Instructions for the task> Among the entries below, find the line with "(** What the", then quote it and each following line up to and including the line with "exists confs w', run_steady", and nothing else.

[Records to use Boundary: Start]

(* ===== verification/WpcnBot.v ===== *)
(** * The bot as a client of the wPCN verifier

    The verifier's responses as the shared client (contrib/wpcn-pay/clients) hands
    them to the bot's wPCN top-ups (contrib/pcnaibot/lib/wpcn.mjs): the texts of
    the numbers of its JSON, what counts as no answer, and one attempt of the bot
    over both services. *)

From Stdlib Require Import SpecFloat.
From S2P Require Import Prelude JsInt JsNum JsText Bytes BotMoney BotDb BotInv BotBilling BotDeposits BotWpcn Bsc Tasks WpcnPay WpcnLedger.
Local Open Scope Z_scope.

(** ** The client *)

(** A number of a JSON body, as [String] gives it: [JSON.stringify] writes null for
    what is not finite, and reading the text back gives the same double. *)
Definition js_field (x : js_num) : option string := if is_finite x then Some (num_text x) else None.
(** [Math.round(Number(bonus) || 0)] *)
Definition bonus_field (x : js_num) : option Z := if is_finite x then Z_of_num (js_round x) else None.

Definition wire_state (s : vstate) : wstate :=
  match s with
  | Credited => WCredited | AlreadyClaimed => WAlreadyClaimed | Pending => WPending | Confirming => WConfirming
  | NoPayment => WNoPayment | Reverted => WReverted | Reorged => WReorged | BadRequest => WBadRequest
  end.

(** A row of a [/verify] reply. *)
Definition row_wire (x : row) : transfer :=
  match x with
  | RCredited c => {|
      tr_state := Some WCredited; tr_yours := false; tr_logIndex := Some (c_log_index c); tr_log_index := None;
      tr_usd := js_field (c_usd_credited c); tr_usd_credited := None;
      tr_rate_usd := js_field (c_credited_rate_usd c); tr_credited_rate_usd := None;
      tr_wpcn := js_field (c_wpcn c); tr_wpcn_amount := None;
      tr_bonus_pct := bonus_field (c_bonus_pct c); tr_bonusPercent := None |}
  | RMine c => {|
      tr_state := Some WAlreadyClaimed; tr_yours := true; tr_logIndex := Some (c_log_index c); tr_log_index := None;
      tr_usd := js_field (c_usd_credited c); tr_usd_credited := None;
      tr_rate_usd := None; tr_credited_rate_usd := None;
      tr_wpcn := js_field (c_wpcn c); tr_wpcn_amount := None; tr_bonus_pct := None; tr_bonusPercent := None |}
  | RForeign k => {|
      tr_state := Some WAlreadyClaimed; tr_yours := false; tr_logIndex := Some k.2; tr_log_index := None;
      tr_usd := None; tr_usd_credited := None; tr_rate_usd := None; tr_credited_rate_usd := None;
      tr_wpcn := None; tr_wpcn_amount := None; tr_bonus_pct := None; tr_bonusPercent := None |}
  end.

(** A row of a [/claims] reply: the record with both spellings. *)
Definition claimWireShape (c : claim) : transfer := {|
  tr_state := None; tr_yours := false; tr_logIndex := Some (c_log_index c); tr_log_index := Some (c_log_index c);
  tr_usd := js_field (c_usd_credited c); tr_usd_credited := js_field (c_usd_credited c);
  tr_rate_usd := js_field (c_credited_rate_usd c); tr_credited_rate_usd := js_field (c_credited_rate_usd c);
  tr_wpcn := js_field (c_wpcn c); tr_wpcn_amount := None;
  tr_bonus_pct := bonus_field (c_bonus_pct c); tr_bonusPercent := None |}.

Definition isCredit (v : reply) : bool :=
  bool_decide (v_state v = Credited) && is_finite (v_usd_total v) && num_ltb (S754_zero false) (v_usd_total v).

Definition no_answer : verify_reply := {| vr_state := WUnreadable; vr_is_credit := false; vr_transfers := [] |}.

(** [verify] of the client; [None] when the transport died. *)
Definition client_verify (resp : option response) : verify_reply :=
  match resp with
  | Some (Verified _ v) => {|
      vr_state := wire_state (v_state v); vr_is_credit := isCredit v; vr_transfers := row_wire <$> v_transfers v |}
  | _ => no_answer
  end.

(** [claims] of the client, read for one hash. *)
Definition ownClaimRows (txhash : string) (resp : option response) : option (list transfer) :=
  match resp with
  | Some (Claims _ l) => Some (claimWireShape <$> filter (fun c => lower_string (c_txhash c) = txhash) l)
  | _ => None
  end.

(** One attempt of the bot, given what came back from the verifier. *)
Definition pay (chat : Z) (txhashRaw : string) (verified listed : option response) (now : Z) : op wpcn_result :=
  verifyAndCredit true chat txhashRaw (client_verify verified) (ownClaimRows (lower_string (trim txhashRaw)) listed) now.

(** ** A credit of rows the bot does not have *)

Section credit.
Context (txhash : string) (chat now : Z).

Definition reads (r : creditable) : Prop := exists nano, row_nano r = Ok nano /\ 0 <= nano.

Lemma take_rows_succeeds rows d :
  Forall reads rows -> exists taken d', take_rows txhash chat rows now d = (Ok taken, d') /\ users d' = users d
    /\ Forall (fun x => 0 <= x.2) taken.
Proof.
  intros Hr. revert d. induction Hr as [|r rows (nano & Hn & Hp) _ IH]; intros d; [by eexists [], d|].
  cbn [take_rows]. unfold mbind, op_bind, query at 1. destruct (bool_decide _); [apply IH|].
  unfold exec at 1. unfold lift_money at 1. rewrite Hn.
  match goal with |- context [take_rows _ _ _ _ ?d1] => destruct (IH d1) as (taken & d' & -> & Hu & Ht) end.
  eexists _, _. split; [reflexivity|]. split; [by rewrite Hu|]. by constructor.
Qed.

(** The first row that is not claimed is taken. *)
Lemma take_rows_first r rows d taken d' :
  wpcn_claims d !! (txhash, cw_log r) = None -> take_rows txhash chat (r :: rows) now d = (Ok taken, d') -> taken <> [].
Proof.
  intros Hno H. cbn [take_rows] in H. op_inv. destruct (bool_decide (is_Some _)) eqn:Hb.
  - apply bool_decide_eq_true_1 in Hb. rewrite Hno in Hb. by destruct Hb.
  - by op_inv.
Qed.

Lemma wpcn_ledger_succeeds taken micro d :
  exists d', wpcn_ledger txhash chat micro taken now d = (Ok (), d') /\ users d' = users d.
Proof.
  revert micro d. induction taken as [|[r n] taken IH]; intros micro d; [by exists d|].
  cbn [wpcn_ledger]. unfold mbind, op_bind, try_catch, insert_ledger. destruct (key_taken _ d).
  - apply IH.
  - match goal with |- context [wpcn_ledger _ _ _ _ _ ?d1] => destruct (IH 0 d1) as (d' & -> & Hu) end. by eexists.
Qed.

Lemma credit_succeeds r rows out d u :
  Forall reads (r :: rows) -> wpcn_claims d !! (txhash, cw_log r) = None ->
  users d !! chat = Some u -> 0 <= wpcn_remainder_nano_usd u ->
  exists v d', BotWpcn.credit chat txhash (r :: rows) out now d = (Ok v, d') /\ wr_duplicate v = false /\ wr_state v = WCredited.
Proof.
  intros Hr Hno Hu Hc. destruct (take_rows_succeeds _ d Hr) as (taken & d1 & Ht & Hu1 & Hpos).
  pose proof (take_rows_first _ _ _ _ _ Hno Ht) as Hne. unfold BotWpcn.credit, immediate, mbind, op_bind. rewrite Ht.
  destruct taken as [|x taken]; [done|]. unfold query. rewrite Hu1, Hu. cbn [lift_money].
  assert (0 <= zsum_by snd (x :: taken)) as Hz.
  { apply zsum_by_nonneg. intros y Hy. by apply (proj1 (Forall_forall _ _) Hpos). }
  unfold lift_money, splitNano. destruct (Z.ltb_spec (zsum_by snd (x :: taken) + wpcn_remainder_nano_usd u) 0) as [|_]; [lia|].
  cbn [negb]. match goal with |- context [wpcn_ledger _ _ ?m _ _ _] => destruct (wpcn_ledger_succeeds (x :: taken) m d1) as (d2 & -> & Hu2) end.
  assert (users d2 !! chat = Some u) as Hu3 by (by rewrite Hu2, Hu1).
  destruct (0 <? _)%Z; unfold update_user, mret, op_ret; rewrite ?Hu3; cbv beta iota; cbn [always].
  - cbn [on_users users]. rewrite lookup_insert_eq. by eexists _, _.
  - by eexists _, _.
Qed.
End credit.

(** ** Asking again about a payment that is recorded *)

Section again.
Context (cfg : config) (w : world) (o : outside) (t project user : string) (r : receipt).

(** The transfer is recorded as a claim of this user. *)
Definition recorded_for (l : log) (c : claim) : Prop :=
  exists i, js_BigInt (l_logIndex l) = Some i /\ record_at w (t, round53 i) = Some c
            /\ (c_project c, c_user_ref c) = (project, user).

(** What the nodes answer about a payment that is deep enough, all of it recorded. *)
Record settled_payment (cs : list claim) : Prop := {
  sp_hash : hex_text hex_any 64 t = true;
  sp_lower : lower_string t = t;
  sp_receipt : rpc (a_receipts o) = Ok (Some r);
  sp_success : succeeded r = true;
  sp_transfers : Forall2 recorded_for (filter (fun l => pays_us cfg l = true) (r_logs r)) cs;
  sp_some : cs <> [];
  sp_readable : a_bad o = [];
  sp_chain : exists head h n hash,
    rpc (a_heads o) = Ok head /\ js_BigInt head = Some h /\ js_BigInt (r_blockNumber r) = Some n
    /\ MIN_CONF cfg <= confirmations h n
    /\ rpc (a_blocks o) = Ok (Some hash) /\ same_hash hash (r_blockHash r) = true }.

Lemma steady_claim_transfers n ls cs w' :
  a_bad o = [] -> w_files w' = w_files w -> Forall2 recorded_for ls cs ->
  run_steady o (claim_transfers cfg t project user r n ls) w' = (Ok (RMine <$> cs), w').
Proof.
  intros Hbad Hw. induction 1 as [|l c ls cs (i & Hi & Hc & Hm) _ IH]; [done|]. cbn [claim_transfers].
  unfold mbind, io_mbind in *. rewrite run_steady_bind.
  assert (run_steady o (claim_transfer cfg t project user r n l) w' = (Ok (RMine c), w')) as ->.
  { unfold claim_transfer, hexToBig. rewrite Hi. cbn. unfold readable. rewrite Hbad, bool_decide_eq_false_2 by set_solver.
    cbn. unfold record_at in Hc. rewrite Hw, Hc. cbn. unfold mine. injection Hm as -> ->. by rewrite !bool_decide_eq_true_2. }
  rewrite run_steady_bind, IH. done.
Qed.

Lemma verify_again cs :
  settled_payment cs ->
  exists confs w', run_steady o (verify cfg t project user) w = (Ok (summary confs (RMine <$> cs)), w')
    /\ w_files w' = w_files w /\ w_replies w' = w_replies w.
Proof.
  intros [Hx Hl Hr Hs Ht Hn Hb (head & h & n & hash & Hhead & Hh & Hnum & Hdeep & Hblock & Hsame)].
  unfold verify. rewrite Hx. cbn [negb]. rewrite Hl. unfold mbind, io_mbind.
  unfold getReceipt, ask. cbn. rewrite Hr, Hs. cbn. rewrite Hhead. unfold hexToBig. rewrite Hh. cbn. rewrite Hnum. cbn.
  rewrite bool_decide_eq_false_2 by (intros He; rewrite He in Ht; by apply Forall2_nil_inv_l in Ht).
  destruct (Z.ltb_spec (confirmations h n) (MIN_CONF cfg)) as [|_]; [lia|]. cbn. rewrite Hblock, Hsame. cbn.
  rewrite run_steady_bind, (steady_claim_transfers n _ cs) by done. by eexists _, _.
Qed.
End again.

(** ** The heal *)

Lemma show_not_empty n : show n <> ""%string.
Proof. unfold show. destruct n as [|p|p]; [done|by apply show_nonempty|done]. Qed.

Lemma have_row_none txhash d i : have_row txhash d = false -> wpcn_claims d !! (txhash, i) = None.
Proof.
  intros H. apply bool_decide_eq_false_1 in H. apply eq_None_not_Some. intros [c Hc]. apply H, Exists_exists.
  exists ((txhash, i), c). split; [by apply elem_of_map_to_list|done].
Qed.

(** A reply that says every transfer is this user's already. *)
Definition all_yours (v : verify_reply) : Prop :=
  vr_state v = WAlreadyClaimed /\ vr_transfers v <> [] /\ forallb tr_yours (vr_transfers v) = true.

Lemma credited_of_mine cs : credited_of (RMine <$> cs) = [].
Proof. by induction cs. Qed.
Lemma summary_yours confs cs : cs <> [] -> forall who, all_yours (client_verify (Some (Verified who (summary confs (RMine <$> cs))))).
Proof.
  intros Hne who. unfold all_yours, client_verify, summary. cbn. rewrite credited_of_mine. split; [done|].
  split; [by destruct cs|]. clear Hne. by induction cs.
Qed.

Lemma verifyAndCredit_heals chat raw v own now d rows :
  let t := lower_string (trim raw) in
  isTxHash t = true -> all_yours v -> have_row t d = false ->
  creditableRows (default [] own) None = rows -> rows <> [] ->
  exists out, forall v' d', BotWpcn.credit chat t rows out now d = (Ok v', d') ->
    verifyAndCredit true chat raw v own now d
    = (Ok {| wr_state := wr_state v'; wr_credited := wr_credited v'; wr_duplicate := wr_duplicate v';
             wr_yours := wr_yours v'; wr_healed := true |}, d').
Proof.
  intros t Hx (Hs & Hne & Hy) Hh Hr Hrows.
  exists {| wr_state := WAlreadyClaimed; wr_credited := 0; wr_duplicate := true; wr_yours := true; wr_healed := false |}.
  intros v' d' Hc. unfold verifyAndCredit. fold t. rewrite Hx, Hs, Hy, bool_decide_eq_false_2 by done. cbn [negb andb].
  unfold mbind, op_bind, query. rewrite Hh. cbn [negb]. rewrite Hr. destruct rows as [|r rows]; [done|]. by rewrite Hc.
Qed.

(** ** The two requests of a heal *)

Lemma steady_claims cfg o w auth project user :
  projectFor cfg auth = Some project -> user <> ""%string -> a_disk o <> DiskRefuses -> a_bad o = [] ->
  run_steady o (handle cfg (GetClaims auth (Some user))) w
  = (Ok (), say (Claims (project, user) (claims_of (fun _ => true) (w_files w) project user)) w).
Proof.
  intros Hp Hu Hd Hb. cbn [handle]. unfold authorised. rewrite Hp. unfold answer_claims.
  destruct user as [|c u]; [done|]. unfold mbind, io_mbind. rewrite run_steady_bind, run_steady_try, run_steady_bind. cbn.
  assert (claims_of (readable o) (w_files w) project (String c u) = claims_of (fun _ => true) (w_files w) project (String c u)) as ->.
  { unfold claims_of. do 3 f_equal. apply list_omap_ext, Forall_Forall2_diag, Forall_forall. intros x _.
    unfold readable. by rewrite Hb, bool_decide_eq_false_2 by set_solver. }
  by destruct (a_disk o).
Qed.

Lemma steady_verify cfg o w auth project user t v w' :
  projectFor cfg auth = Some project -> user <> ""%string -> t <> ""%string ->
  run_steady o (verify cfg t project user) w = (Ok v, w') ->
  run_steady o (handle cfg (PostVerify auth (Fields (JStr t) (JStr user)))) w = (Ok (), say (Verified (project, user) v) w').
Proof.
  intros Hp Hu Ht Hv. cbn [handle]. unfold authorised. rewrite Hp. unfold answer_verify. cbn [truthy].
  apply String.eqb_neq in Hu as ->. apply String.eqb_neq in Ht as ->. cbn [negb orb js_String].
  unfold mbind, io_mbind. by rewrite run_steady_bind, run_steady_try, run_steady_bind, Hv.
Qed.

(** A bot that has a row of the transaction leaves an answer that it is the user's already alone. *)
Lemma verifyAndCredit_knows chat raw v own now d :
  isTxHash (lower_string (trim raw)) = true -> all_yours v -> have_row (lower_string (trim raw)) d = true ->
  (verifyAndCredit true chat raw v own now d).2 = d.
Proof.
  intros Hx (Hs & Hne & Hy) Hh. unfold verifyAndCredit. rewrite Hx, Hs, Hy, bool_decide_eq_false_2 by done. cbn [negb andb].
  unfold mbind, op_bind, query. by rewrite Hh.
Qed.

[Records to use Boundary: End]

Result of this task>
(** What the nodes answer about a payment that is deep enough, all of it recorded. *)
Record settled_payment (cs : list claim) : Prop := {
  sp_hash : hex_text hex_any 64 t = true;
  sp_lower : lower_string t = t;
  sp_receipt : rpc (a_receipts o) = Ok (Some r);
  sp_success : succeeded r = true;
  sp_transfers : Forall2 recorded_for (filter (fun l => pays_us cfg l = true) (r_logs r)) cs;
  sp_some : cs <> [];
  sp_readable : a_bad o = [];
  sp_chain : exists head h n hash,
    rpc (a_heads o) = Ok head /\ js_BigInt head = Some h /\ js_BigInt (r_blockNumber r) = Some n
    /\ MIN_CONF cfg <= confirmations h n
    /\ rpc (a_blocks o) = Ok (Some hash) /\ same_hash hash (r_blockHash r) = true }.

Lemma steady_claim_transfers n ls cs w' :
  a_bad o = [] -> w_files w' = w_files w -> Forall2 recorded_for ls cs ->
  run_steady o (claim_transfers cfg t project user r n ls) w' = (Ok (RMine <$> cs), w').
Proof.
  intros Hbad Hw. induction 1 as [|l c ls cs (i & Hi & Hc & Hm) _ IH]; [done|]. cbn [claim_transfers].
  unfold mbind, io_mbind in *. rewrite run_steady_bind.
  assert (run_steady o (claim_transfer cfg t project user r n l) w' = (Ok (RMine c), w')) as ->.
  { unfold claim_transfer, hexToBig. rewrite Hi. cbn. unfold readable. rewrite Hbad, bool_decide_eq_false_2 by set_solver.
    cbn. unfold record_at in Hc. rewrite Hw, Hc. cbn. unfold mine. injection Hm as -> ->. by rewrite !bool_decide_eq_true_2. }
  rewrite run_steady_bind, IH. done.
Qed.

Lemma verify_again cs :
  settled_payment cs ->
  exists confs w', run_steady o (verify cfg t project user) w = (Ok (summary confs (RMine <$> cs)), w')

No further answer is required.